Hay que controlar la manía que los españoles tenemos con las banderas. Con un pin por persona, basta

Las insignias las prefiero pequeñas para que haya sitio para todas. De haber sido nombrado ministro por Sánchez, lo primero que hubiera hecho sería subvencionar las insignias de solapa y gravar con un impuesto especial las águilas imperiales, las cruces del tamaño de una turbina eólica, los monolitos falocráticos, los marcos incomparables y las 'torres eiffeles'; y, por supuesto, toda la chatarrería oxidada de las rotondas. Y de las insignias de solapa, tolero sólo las diminutas. Ciertos colegios notariales y cofradías las encargan en metales nobles, pero minúsculas. Las que llevan en el ojal de la chaqueta los presidentes de USA, muy exageradas.
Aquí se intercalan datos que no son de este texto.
(* ===== verification/Database.v ===== *)
(** * Database: the server's tables and the statements it runs on them
    (credsync-server/migrations/*.sql and the SQL text in dedupe.rs, blocklist.rs, db.rs).

    A statement is a function on the tables. [Client] is a connection: the tables and what
    will befall its next statements, because a statement can fail, and can also be executed
    and its reply lost. Locks and transactions that span statements are in Watermark. *)

From S2P Require Import Prelude Errors Nums Ids Json Wire Integrity Server.
From stdpp Require Import options.

(** ** Tables *)

(** A row of [sync_changes]: the scope beside the columns pull reads. *)
Module LogRow.
Record t := mk { scope : string; row : ChangeRow.t }.
End LogRow.

(** A row of [sync_command_results]. *)
Module ResultRow.
Record t := mk {
  payload_checksum : string;
  status : string;
  reason : option string;
  server_seq : option Z;
  scope : string;
}.
End ResultRow.

Record Tables := MkTables {
  sync_changes : list LogRow.t;
  last_value : Z;
  is_called : bool;
  sync_command_results : gmap string ResultRow.t;
  sync_scope_blocks : gmap string string;
  sync_watermark : option Z;
}.

Definition set_changes f t := MkTables (f (sync_changes t)) (last_value t) (is_called t)
  (sync_command_results t) (sync_scope_blocks t) (sync_watermark t).
Definition set_results f t := MkTables (sync_changes t) (last_value t) (is_called t)
  (f (sync_command_results t)) (sync_scope_blocks t) (sync_watermark t).
Definition set_blocks f t := MkTables (sync_changes t) (last_value t) (is_called t)
  (sync_command_results t) (f (sync_scope_blocks t)) (sync_watermark t).

(** ** Statements *)

(** A statement answers, or raises the driver's error text and changes nothing. *)
Definition Statement (A : Type) : Type := Tables → result (Tables * A) string.

Definition query {A} (f : Tables → A) : Statement A := λ t, Ok (t, f t).

Inductive Fault : Type :=
| Works
| Fails (detail : string)
| LosesReply (detail : string).

Record Client := MkClient { tables : Tables; faults : list Fault }.

Definition sql {A} (s : Statement A) : step Client A ServerError.t := λ c,
  let '(fault, rest) := match faults c with [] => (Works, []) | f :: r => (f, r) end in
  match fault with
  | Fails d => (MkClient (tables c) rest, Err (ServerError.Database d))
  | Works =>
      match s (tables c) with
      | Ok (t, a) => (MkClient t rest, Ok a)
      | Err d => (MkClient (tables c) rest, Err (ServerError.Database d))
      end
  | LosesReply d =>
      (MkClient (match s (tables c) with Ok (t, _) => t | Err _ => tables c end) rest,
       Err (ServerError.Database d))
  end.

(** ** [sync_command_results] *)

(** The CHECK constraints of the table, and its foreign key. *)
Definition result_row_checks (r : ResultRow.t) : bool :=
  (String.length (ResultRow.payload_checksum r) =? 32)%nat &&
  bool_decide (ResultRow.status r ∈ ["applied"; "rejected"; "superseded"]) &&
  (negb (String.eqb (ResultRow.status r) "rejected") || bool_decide (is_Some (ResultRow.reason r))).
Definition result_row_refers (t : Tables) (r : ResultRow.t) : bool :=
  match ResultRow.server_seq r with
  | None => true
  | Some s => existsb (λ l, ChangeRow.seq (LogRow.row l) =? s) (sync_changes t)
  end.
Definition result_row_ok (t : Tables) (r : ResultRow.t) : bool :=
  result_row_checks r && result_row_refers t r.

Definition select_result (id : string) : Statement (option ResultRow.t) :=
  query (λ t, sync_command_results t !! id).

(** [INSERT ... ON CONFLICT (command_id) DO NOTHING], answering how many rows went in. The CHECK
    constraints are checked before the conflict is looked for, the foreign key once a row has
    gone in: a row that is left out refers to nothing. *)
Definition insert_result (id : string) (r : ResultRow.t) : Statement Z := λ t,
  if negb (result_row_checks r) then Err "constraint violation"
  else match sync_command_results t !! id with
       | Some _ => Ok (t, 0)
       | None =>
           if negb (result_row_refers t r) then Err "constraint violation"
           else Ok (set_results (<[id := r]>) t, 1)
       end.

(** ** [sync_scope_blocks] *)

Definition select_block (scope : string) : Statement (list ()) :=
  query (λ t, match sync_scope_blocks t !! scope with Some _ => [()] | None => [] end).

Definition upsert_block (scope reason : string) : Statement () := λ t,
  if ((1 <=? String.length scope) && (String.length scope <=? 128))%nat then
    Ok (set_blocks (<[scope := reason]>) t, ())
  else Err "constraint violation".

Definition delete_block (scope : string) : Statement () := λ t, Ok (set_blocks (delete scope) t, ()).

(** ** Facts *)

(** A connection that meets no fault. *)
Definition healthy (c : Client) : Prop := faults c = [].

Lemma sql_healthy {A} (s : Statement A) c t a :
  healthy c → s (tables c) = Ok (t, a) → sql s c = (MkClient t [], Ok a).
Proof. unfold sql, healthy. intros -> Hs. by rewrite Hs. Qed.

(** Whatever befalls a statement, the tables are the ones before or the ones after it. *)
Lemma sql_tables {A} (s : Statement A) c c' r :
  sql s c = (c', r) →
  tables c' = tables c ∨ ∃ t a, s (tables c) = Ok (t, a) ∧ tables c' = t.
Proof.
  unfold sql. destruct (faults c) as [|f fs]; simpl.
  - destruct (s (tables c)) as [[t a]|d] eqn:Hs; intros [= <- <-]; [right; eauto|by left].
  - destruct f; simpl.
    + destruct (s (tables c)) as [[t a]|d] eqn:Hs; intros [= <- <-]; [right; eauto|by left].
    + intros [= <- <-]. by left.
    + destruct (s (tables c)) as [[t a]|d] eqn:Hs; intros [= <- <-]; [right; eauto|by left].
Qed.

Lemma sql_ok {A} (s : Statement A) c c' a :
  sql s c = (c', Ok a) → s (tables c) = Ok (tables c', a).
Proof.
  unfold sql. destruct (faults c) as [|[| |] fs]; simpl;
    try (destruct (s (tables c)) as [[t a']|d]; intros [= <- <-]; done); done.
Qed.

(** A statement meets the connection's next fault and no other. *)
Lemma sql_next {A} (st : Statement A) t fs :
  sql st (MkClient t fs) =
    (let '(c, r) := sql st (MkClient t [hd Works fs]) in (MkClient (tables c) (tl fs), r)).
Proof.
  destruct fs as [|[| |] fs]; unfold sql; simpl; by destruct (st t) as [[]|].
Qed.
(* ===== verification/Watermark.v ===== *)
(** * Watermark: change-log writers, transactions and [safe_watermark] running together
    (credsync-server/src/db.rs: [lock_for_write], [append_change], [safe_watermark],
    [establish_watermark], [recorded_watermark]).

    [Pg] is the database with its open transactions; a statement is a function on it, run on a
    connection. [seq] is allocated when an INSERT runs and its row is visible when its
    transaction ends, which is the gap the watermark is about. A reader is [safe_watermark]
    stopped between two of its awaits, as a session is in Race. *)

From S2P Require Import Prelude Errors Nums Ids Json Wire Integrity Server Database Log.
From stdpp Require Import options.

(** An open transaction: the rows it inserted, the advisory locks on [WRITER_LOCK] it holds
    until it ends, and the watermark it wrote. *)
Record Tx := MkTx {
  uncommitted : list LogRow.t;
  writer_lock : bool;
  reader_lock : bool;
  new_mark : option Z;
}.
Definition empty_tx : Tx := MkTx [] false false None.

(** The tables as committed, and the open transaction of each connection that has one. *)
Record Pg := MkPg { committed : Tables; txs : gmap nat Tx }.

(** ** Statements *)

Definition begin_tx (k : nat) (pg : Pg) : Pg :=
  match txs pg !! k with
  | Some _ => pg
  | None => MkPg (committed pg) (<[k := empty_tx]> (txs pg))
  end.

Definition publish (tx : Tx) (t : Tables) : Tables :=
  MkTables (sync_changes t ++ uncommitted tx) (last_value t) (is_called t) (sync_command_results t)
    (sync_scope_blocks t) (match new_mark tx with Some v => Some v | None => sync_watermark t end).

Definition commit_tx (k : nat) (pg : Pg) : Pg :=
  match txs pg !! k with
  | Some tx => MkPg (publish tx (committed pg)) (delete k (txs pg))
  | None => pg
  end.
Definition rollback_tx (k : nat) (pg : Pg) : Pg := MkPg (committed pg) (delete k (txs pg)).

(** A failed statement undoes its transaction, which stays open and empty until it is ended. *)
Definition abort_tx (k : nat) (pg : Pg) : Pg :=
  match txs pg !! k with
  | Some _ => MkPg (committed pg) (<[k := empty_tx]> (txs pg))
  | None => pg
  end.

(** No other transaction is in the way of the shared, or of the exclusive, advisory lock. *)
Definition shared_free (k : nat) (pg : Pg) : bool :=
  bool_decide (map_Forall (λ k' tx, k' = k ∨ reader_lock tx = false) (txs pg)).
Definition exclusive_free (k : nat) (pg : Pg) : bool :=
  bool_decide (map_Forall (λ k' tx, k' = k ∨ (writer_lock tx = false ∧ reader_lock tx = false)) (txs pg)).

(** [pg_advisory_xact_lock_shared]: [None] is waiting. Outside a transaction the lock is
    released as the statement ends. *)
Definition lock_for_write (k : nat) (pg : Pg) : option Pg :=
  if shared_free k pg then
    Some (match txs pg !! k with
          | Some tx => MkPg (committed pg)
              (<[k := MkTx (uncommitted tx) true (reader_lock tx) (new_mark tx)]> (txs pg))
          | None => pg
          end)
  else None.

(** [pg_advisory_xact_lock]. *)
Definition lock_exclusive (k : nat) (pg : Pg) : option Pg :=
  if exclusive_free k pg then
    Some (match txs pg !! k with
          | Some tx => MkPg (committed pg)
              (<[k := MkTx (uncommitted tx) (writer_lock tx) true (new_mark tx)]> (txs pg))
          | None => pg
          end)
  else None.

(** [nextval] of the sequence behind [seq]. It is not transactional. *)
Definition next_seq (t : Tables) : Z := if is_called t then last_value t + 1 else last_value t.
Definition bump (t : Tables) : Tables :=
  MkTables (sync_changes t) (next_seq t) true (sync_command_results t) (sync_scope_blocks t) (sync_watermark t).

(** A change about to be written. *)
Module NewChange.
Record t := mk {
  scope : string;
  entity : string;
  entity_id : string;
  op : string;
  snapshot : option Value;
  row_version : Z;
  schema_version : Z;
}.
(** The CHECK constraints of [sync_changes]. *)
Definition satisfies_checks (c : t) : bool :=
  (1 <=? row_version c) && (1 <=? schema_version c) &&
  match snapshot c with
  | Some _ => String.eqb (op c) "upsert"
  | None => String.eqb (op c) "delete"
  end.
Definition at_seq (s : Z) (c : t) : LogRow.t :=
  LogRow.mk (scope c)
    (ChangeRow.mk s (entity c) (entity_id c) (op c) (snapshot c) (row_version c) (schema_version c)).
End NewChange.

(** [INSERT INTO sync_changes ... RETURNING seq]. The sequence moves whether or not the row is
    accepted. Outside a transaction the statement is its own, which [commit_tx] ends. *)
Definition insert_change (k : nat) (c : NewChange.t) (pg : Pg) : Pg * result Z ServerError.t :=
  if i64_max <? next_seq (committed pg) then
    (abort_tx k pg, Err (ServerError.Database "nextval: reached maximum value of sequence"))
  else
    let s := next_seq (committed pg) in
    let pg := MkPg (bump (committed pg)) (txs pg) in
    if NewChange.satisfies_checks c then
      let tx := default empty_tx (txs pg !! k) in
      (MkPg (committed pg)
         (<[k := MkTx (uncommitted tx ++ [NewChange.at_seq s c]) (writer_lock tx) (reader_lock tx) (new_mark tx)]>
            (txs pg)), Ok s)
    else (abort_tx k pg, Err (ServerError.Database "constraint violation")).

(** [append_change]: [None] is waiting for the lock. *)
Definition append_change (k : nat) (c : NewChange.t) (pg : Pg) : option (Pg * result Z ServerError.t) :=
  pg ← lock_for_write k pg; Some (insert_change k c pg).

(** The upsert of [establish_watermark], and the value it returns. *)
Definition mark_seen (k : nat) (pg : Pg) : option Z :=
  match txs pg !! k ≫= new_mark with Some v => Some v | None => sync_watermark (committed pg) end.
Definition upsert_watermark (k : nat) (pg : Pg) : Pg * Z :=
  let t := committed pg in
  let excluded := if is_called t then last_value t else 0 in
  let value := match mark_seen k pg with Some v => Z.max v excluded | None => excluded end in
  (match txs pg !! k with
   | Some tx => MkPg t (<[k := MkTx (uncommitted tx) (writer_lock tx) (reader_lock tx) (Some value)]> (txs pg))
   | None => MkPg (publish (MkTx [] false false (Some value)) t) (txs pg)
   end, value).

(** ** [safe_watermark] between awaits *)

Inductive Reader : Type :=
| RBegin
| RLimit
| RLock
| RUpsert
| RCommit (established : option Z)
| RRollback
| RRead
| RDone (answer : result Z ServerError.t).
(* ===== verification/Deliveries.v ===== *)
(** * Deliveries: what the responses on their way to a device may say, and why a device that
    takes them in the order they were asked for stands at its cursor.

    Batches overlap: a device asks again before the last answer arrives, an answer may come
    twice or late, and an empty one is not checked against the device's cursor. What keeps a
    device right is the order. *)

From S2P Require Import Prelude Errors Nums Ids Json Wire Integrity Storage Apply Place Ledger.
From S2P Require Import Server Rng SimServer SimServerFacts SimReads SimFeed.
From stdpp Require Import options.

Section deliveries.
Context `{Hashes} `{Codec}.
Variable scope : ScopeId.t.

(** ** Where a device stands *)

Record standing (s : Server) (v : View) : Prop := MkStanding {
  standing_cursor : Cursor.wf (stored_cursor v scope) ∧ Cursor.get (stored_cursor v scope) < next_seq s;
  standing_point : stored_cursor v scope = Cursor.START ∨
    ∃ e, e ∈ entries s scope ∧ seq_of e = Cursor.get (stored_cursor v scope);
  standing_clean : Forall (λ e, LogEntry.visible e = true) (upto s scope (Cursor.get (stored_cursor v scope)));
  standing_rows : versions_of v = replayed (upto s scope (Cursor.get (stored_cursor v scope)));
  standing_alone : ∀ sc, sc ≠ scope → v_cursors v !! sc = None;
}.

Lemma standing_ext s v v' : v_rows v' = v_rows v → v_cursors v' = v_cursors v → standing s v → standing s v'.
Proof. intros Hr Hc []. split; unfold stored_cursor, versions_of in *; by rewrite ?Hr, ?Hc. Qed.

Lemma entry_shown s s' sc e : grows s s' → e ∈ entries s sc → ∃ e', e' ∈ entries s' sc ∧ shown e e'.
Proof.
  intros [_ Hg] He. destruct (Hg sc) as (old & newer & -> & Hold & _).
  apply list_elem_of_lookup in He as [i Hi]. destruct (Forall2_lookup_l _ _ _ _ _ Hold Hi) as (e' & Hi' & Hs).
  exists e'. split; [|done]. apply elem_of_app. left. by eapply list_elem_of_lookup_2.
Qed.

Lemma standing_grows s s' v : grows s s' → standing s v → standing s' v.
Proof.
  intros Hg [[Hwf Hlt] Hpt Hcl Hr Ha]. pose proof (grows_upto _ _ scope _ Hg Hlt) as Hu. split; [|..|done].
  - split; [done|]. destruct Hg. lia.
  - destruct Hpt as [?|(e & He & Hs)]; [by left|right]. destruct (entry_shown _ _ _ _ Hg He) as (e' & He' & Hsh).
    exists e'. split; [done|]. destruct (shown_entry _ _ Hsh) as [-> _]. done.
  - by eapply shown_visible.
  - rewrite Hr. unfold replayed. by rewrite (shown_changes _ _ Hu).
Qed.

(** ** What a pull answers *)

(** The entries of the scope past one cursor and up to another. *)
Definition between (s : Server) (c c' : Z) : list LogEntry.t := filter (λ e, c < seq_of e ≤ c') (entries s scope).

Record pulled (s : Server) (b : Batch.t) (c : Cursor.t) : Prop := MkPulled {
  pulled_scope : Batch.scope b = scope;
  pulled_wf : Cursor.wf c ∧ Cursor.wf (Batch.next_cursor b);
  pulled_range : Cursor.get c ≤ Cursor.get (Batch.next_cursor b) < next_seq s;
  pulled_changes : Batch.changes b = LogEntry.change <$> between s (Cursor.get c) (Cursor.get (Batch.next_cursor b));
  pulled_visible : Forall (λ e, LogEntry.visible e = true) (between s (Cursor.get c) (Cursor.get (Batch.next_cursor b)));
  pulled_point : Batch.next_cursor b = c ∨ ∃ e, e ∈ entries s scope ∧ seq_of e = Cursor.get (Batch.next_cursor b);
}.

Lemma between_shown s s' c c' : grows s s' → c' < next_seq s → Forall2 shown (between s c c') (between s' c c').
Proof.
  intros [Hn Hg] Hc. unfold between. destruct (Hg scope) as (old & newer & -> & Hold & Hnew).
  rewrite filter_app, (filter_none _ newer), app_nil_r by (eapply Forall_impl; [exact Hnew|]; simpl; lia).
  apply filter_shown; [|done]. intros a b Hab. by destruct (shown_entry _ _ Hab) as [-> _].
Qed.

Lemma pulled_grows s s' b c : grows s s' → pulled s b c → pulled s' b c.
Proof.
  intros Hg [Hs Hwf [Hr1 Hr2] Hc Hv Hp]. pose proof (between_shown _ _ (Cursor.get c) _ Hg Hr2) as Hb. split; try done.
  - destruct Hg. lia.
  - by rewrite (shown_changes _ _ Hb).
  - by eapply shown_visible.
  - destruct Hp as [?|(e & He & Hq)]; [by left|right]. destruct (entry_shown _ _ _ _ Hg He) as (e' & He' & Hsh).
    exists e'. split; [done|]. destruct (shown_entry _ _ Hsh) as [-> _]. done.
Qed.

Lemma pulled_empty s b c : pulled s b c → Batch.changes b = [] → Batch.next_cursor b = c.
Proof.
  intros [_ _ [Hr _] Hc _ [?|(e & He & Hq)]] Hnil; [done|]. rewrite Hnil in Hc. symmetry in Hc. apply fmap_nil_inv in Hc.
  destruct (Z.eq_dec (Cursor.get c) (Cursor.get (Batch.next_cursor b))) as [Heq|Hne].
  - destruct c, (Batch.next_cursor b). simpl in *. by subst.
  - exfalso. assert (e ∈ between s (Cursor.get c) (Cursor.get (Batch.next_cursor b))) as Hin by (apply list_elem_of_filter; split; [lia|done]).
    rewrite Hc in Hin. by apply not_elem_of_nil in Hin.
Qed.

(** A batch that breaks the ordering rule is refused wherever the device is. *)
Definition broken (b : Batch.t) : Prop := ∀ c, validate_ordering b c ≠ Ok ().

(** A device takes a batch that carries something only from the cursor it was asked for. *)
Lemma accepted_at s b c c0 :
  server_wf s → pulled s b c → Batch.changes b ≠ [] → Cursor.get c ≤ Cursor.get c0 →
  (c0 = Cursor.START ∨ ∃ e, e ∈ entries s scope ∧ seq_of e = Cursor.get c0) →
  validate_ordering b (Cursor.get c0) = Ok () → c = c0.
Proof.
  intros Hw [_ [Hwf _] _ Hc _ _] Hne Hle Hpt Hv. apply apply_ordering_ok in Hv as (_ & Hafter & _ & Hbound).
  destruct (Z.eq_dec (Cursor.get c) (Cursor.get c0)) as [Heq|Hlt]; [destruct c, c0; simpl in *; by subst|]. exfalso.
  destruct Hpt as [->|(e & He & Hq)]; [destruct Hwf; simpl in *; lia|].
  pose proof (entries_wf s scope Hw) as Hr. rewrite Forall_forall in Hr.
  destruct (Batch.changes b) as [|x xs] eqn:Hx; [done|]. rewrite Forall_cons in Hafter, Hbound.
  destruct Hafter as [Hx0 Hafter], Hbound as [Hxn _]. unfold after in *.
  assert (e ∈ between s (Cursor.get c) (Cursor.get (Batch.next_cursor b))) as Hin by (apply list_elem_of_filter; split; [lia|done]).
  assert (LogEntry.change e ∈ x :: xs) as Hex by (rewrite Hc; by apply list_elem_of_fmap_2).
  destruct (Hr e He) as [_ [Hseq _]]. unfold seq_of in Hq. rewrite <- Hseq in Hq.
  apply elem_of_cons in Hex as [<-|Hex]; [lia|]. rewrite Forall_forall in Hafter. specialize (Hafter _ Hex). simpl in Hafter. lia.
Qed.

(** ** The queue of a device *)

Definition deliverable (s : Server) (c0 : Cursor.t) (b : Batch.t) : Prop :=
  broken b ∨ ∃ c, pulled s b c ∧ Cursor.get c ≤ Cursor.get c0 ∧ (Batch.changes b = [] → c = c0).
(** An empty answer comes after nothing the device could still take from its cursor. *)
Definition in_turn (b b' : Batch.t) : Prop :=
  Batch.changes b ≠ [] → Batch.changes b' = [] → validate_ordering b (Cursor.get (Batch.next_cursor b')) ≠ Ok ().
Definition queue_ok (s : Server) (c0 : Cursor.t) (bs : list Batch.t) : Prop :=
  Forall (deliverable s c0) bs ∧ StronglySorted in_turn bs.

Lemma queue_ok_grows s s' c0 bs : grows s s' → queue_ok s c0 bs → queue_ok s' c0 bs.
Proof.
  intros Hg [Hd Hs]. split; [|done]. eapply Forall_impl; [exact Hd|].
  intros b [?|(c & ? & ?)]; [by left|right]. exists c. split; [by eapply pulled_grows|done].
Qed.

Lemma broken_nonempty b : broken b → Batch.changes b ≠ [].
Proof. intros Hb Hnil. apply (Hb 0). unfold validate_ordering. by rewrite Hnil. Qed.

(** Taking the first of them, whether or not it is stored. *)
Lemma queue_take s v v' b bs :
  server_wf s → standing s v → queue_ok s (stored_cursor v scope) (b :: bs) →
  v' = v ∨ batch_stored b v v' →
  standing s v' ∧ queue_ok s (stored_cursor v' scope) bs ∧
  Cursor.get (stored_cursor v scope) ≤ Cursor.get (stored_cursor v' scope).
Proof.
  intros Hw Hst [[Hb Hd]%Forall_cons [Hss Hsb]%StronglySorted_inv] [->|Hstored]; [by split_and!|].
  set (c0 := stored_cursor v scope) in *. destruct Hst as [[Hc0 Hlt] Hpt Hcl Hr Ha].
  destruct Hstored as (Hv & Hver & Hcur & _).
  destruct Hb as [Hb|(c & Hp & Hle & Hempty)]; [by apply Hb in Hv|].
  assert (Batch.scope b = scope) as Hsc by apply Hp. rewrite Hsc in *.
  assert (c = c0) as ->.
  { destruct (decide (Batch.changes b = [])) as [He|Hne]; [by apply Hempty|]. by eapply accepted_at. }
  pose proof Hp as [_ [_ Hwn] [Hr1 Hr2] Hch Hvis Hnext].
  assert (stored_cursor v' scope = Batch.next_cursor b) as Hc' by (unfold stored_cursor; by rewrite Hcur, lookup_insert_eq).
  split_and!.
  - split; rewrite ?Hc'.
    + done.
    + destruct Hnext as [->|?]; [done|by right].
    + rewrite (upto_split _ _ _ _ Hw Hr1). by apply Forall_app.
    + rewrite (upto_split _ _ _ _ Hw Hr1), replayed_app, Hver, Hr. by rewrite Hch.
    + intros sc Hne. rewrite Hcur, lookup_insert_ne by done. by apply Ha.
  - rewrite Hc'. split; [|done]. rewrite Forall_forall in Hd, Hsb. apply Forall_forall. intros b' Hb'.
    destruct (Hd b' Hb') as [?|(c' & Hp' & Hle' & Hempty')]; [by left|right]. exists c'. split_and!; [done|lia|].
    intros Hnil. specialize (Hempty' Hnil). subst c'. destruct (decide (Batch.changes b = [])) as [He|Hne].
    + symmetry. by apply (pulled_empty s).
    + exfalso. apply (Hsb b' Hb' Hne Hnil). by rewrite (pulled_empty _ _ _ Hp' Hnil).
  - rewrite Hc'. lia.
Qed.

(** What is committed up to an entry can be seen up to it. *)
Lemma visible_head_reaches s e :
  server_wf s → e ∈ entries s scope → Forall (λ x, LogEntry.visible x = true) (upto s scope (seq_of e)) →
  seq_of e ≤ visible_head s scope.
Proof.
  intros Hw He Hv. rewrite visible_head_seen by done. destruct (seen_prefix (entries s scope)) as (rest & Hs & _ & Hr).
  pose proof (entries_sorted s scope Hw) as Hsort. rewrite Forall_forall in Hv.
  rewrite Hs in He. apply elem_of_app in He as [He|He].
  - destruct (last (seen (entries s scope))) as [x|] eqn:Hl; [|apply last_None in Hl; rewrite Hl in He; by apply not_elem_of_nil in He].
    rewrite Hs in Hsort. pose proof (sorted_prefix _ _ x Hsort Hl) as Hp. rewrite Hp in He. by apply list_elem_of_filter in He as [? _].
  - exfalso. destruct rest as [|x rest]; [by apply not_elem_of_nil in He|].
    assert (seq_of x ≤ seq_of e) as Hx.
    { apply elem_of_cons in He as [->|He]; [lia|]. rewrite Hs in Hsort. apply StronglySorted_app in Hsort as (_ & _ & Hsort).
      apply StronglySorted_inv in Hsort as [_ Hsort]. rewrite Forall_forall in Hsort. specialize (Hsort _ He).
      unfold SimServerFacts.seq_lt in Hsort. lia. }
    assert (x ∈ upto s scope (seq_of e)) as Hin.
    { apply list_elem_of_filter. split; [done|]. rewrite Hs. apply elem_of_app. right. by left. }
    specialize (Hv x Hin). congruence.
Qed.

Lemma pull_pulled s limit budget c :
  server_wf s → seqs_fit s → commit_order_guard s = true → Cursor.wf c → Cursor.get c < next_seq s →
  pulled s (pull_scope s limit budget (ScopeCursor.mk scope c)) c.
Proof.
  intros Hw Hfit Hg Hwf Hlt. destruct (guarded_pull s limit budget scope c Hw Hfit Hg Hwf) as (Hch & Hv & Hle & Hwn & Hn).
  split; try done.
  - unfold pull_scope. cbn [ScopeCursor.scope ScopeCursor.cursor].
    by edestruct (filled_prefix scope) as (? & _ & -> & _).
  - split; [done|]. destruct Hn as [->|(e & He & <-)]; [done|].
    pose proof (entries_wf s scope Hw) as Hr. rewrite Forall_forall in Hr. destruct (Hr e He). lia.
Qed.

(** A new answer joins the queue: it is what the server has past the device's cursor, or that
    with a rule broken. *)
Lemma queue_snoc `{!CodecArrays} s v bs b limit budget :
  server_wf s → seqs_fit s → commit_order_guard s = true → (∀ c : Change.t, encodable c) → (0 < limit)%nat →
  standing s v → queue_ok s (stored_cursor v scope) bs →
  b = pull_scope s limit budget (ScopeCursor.mk scope (stored_cursor v scope)) ∨ broken b →
  queue_ok s (stored_cursor v scope) (bs ++ [b]).
Proof.
  intros Hw Hfit Hg Henc Hlim Hst [Hd Hs] Hb. set (c0 := stored_cursor v scope) in *.
  pose proof Hst as [[Hwf Hlt] Hpt Hcl _ _]. fold c0 in Hwf, Hlt, Hpt, Hcl.
  destruct Hb as [->|Hb].
  2:{ split; [apply Forall_app; split; [done|]; constructor; [by left|constructor]|].
      apply StronglySorted_app. split_and!; [|done|repeat constructor].
      intros x y _ ->%list_elem_of_singleton _ Hnil. by apply broken_nonempty in Hnil. }
  set (b := pull_scope _ _ _ _). pose proof (pull_pulled s limit budget c0 Hw Hfit Hg Hwf Hlt) as Hp. fold b in Hp.
  split.
  { apply Forall_app. split; [done|]. constructor; [|constructor]. right. by exists c0. }
  apply StronglySorted_app. split_and!; [|done|repeat constructor].
  intros x y Hx ->%list_elem_of_singleton Hne Hnil Hv.
  rewrite (pulled_empty _ _ _ Hp Hnil) in Hv. rewrite Forall_forall in Hd.
  destruct (Hd x Hx) as [Hbr|(c & Hpx & Hle & _)]; [by apply Hbr in Hv|].
  assert (c = c0) as -> by by eapply accepted_at.
  pose proof Hpx as [_ _ [Hr1 _] Hch Hvis Hnext].
  destruct Hnext as [Heq|(e & He & Hq)].
  { destruct Hne. rewrite Hch, Heq. unfold between. rewrite filter_none; [done|]. apply Forall_forall. intros; lia. }
  assert (Cursor.get c0 < visible_head s scope) as Hhead.
  { assert (Cursor.get c0 < seq_of e).
    { destruct (Z.eq_dec (Cursor.get c0) (seq_of e)) as [Heq|]; [|lia]. destruct Hne. rewrite Hch, <- Hq, Heq. unfold between.
      rewrite filter_none; [done|]. apply Forall_forall. intros; lia. }
    enough (seq_of e ≤ visible_head s scope) by lia. apply visible_head_reaches; [done..|].
    rewrite Hq, (upto_split _ _ _ _ Hw Hr1). by apply Forall_app. }
  pose proof (guarded_pull_moves s limit budget scope c0 Hw Hfit Hg Hwf Hlim) as Hmove.
  fold b in Hmove. rewrite (pulled_empty _ _ _ Hp Hnil) in Hmove.
  enough (Cursor.get c0 < Cursor.get c0) by lia. apply Hmove; [|done]. apply Forall_forall. auto.
Qed.
End deliveries.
Pero no las vería mal para los políticos españoles, si con ellas eliminásemos la macedonia de banderas que padecemos. Sobre todo, las gigantescas banderas de las patrias que algunos alcaldes colocan en lugares señalados de sus municipios. Ganar unas elecciones democráticas no tiene nada que ver con la toma del pueblo, en modo Reyes Católicos. Los mástiles de estas banderas vienen costando unos 12.000 euros. El precio de la bandera en sí, lo desconozco. Pero, a merced de los elementos, pronto se deshilacha y ensucia. Y también cuesta un dineral adecentarla o comprar una nueva. Y esto no es lo peor, cuando un partido menos fervoroso gana las elecciones, desatiende la enseña y deja que se convierta en un harapo. O le da por sustituirla por la del pueblo, con el daño subsiguiente para la estética y el presupuesto. A nadie se le ha ocurrido comprar mástiles telescópicos que se puedan plegar cuando el partido ganador no sufra lo que Freud llamó envidia de pene, y nosotros, envidia del mástil de la bandera del pueblo vecino. Mejor nanoinsignias para prender en el polo o en la chaqueta. Nada ostentosa. Ni cruces amarillas en las playas de Normandía catalanas; ni señeras enormes, como cubiertas plásticas de invernadero, en los campos de futbol; ni banderas españolas, grandes como carpas, arropando a los hinchas. La idea del pin la tomo de las cartas que se cruzaron Cela y el poeta malagueño Alfonso Canales que, tras un escabroso incidente en un cine de Archidona (consúltese la nube), propusieron homenajear al macho responsable del suceso, con la creación de cipotillos de solapa que recordaran su gesta. Sería suficiente.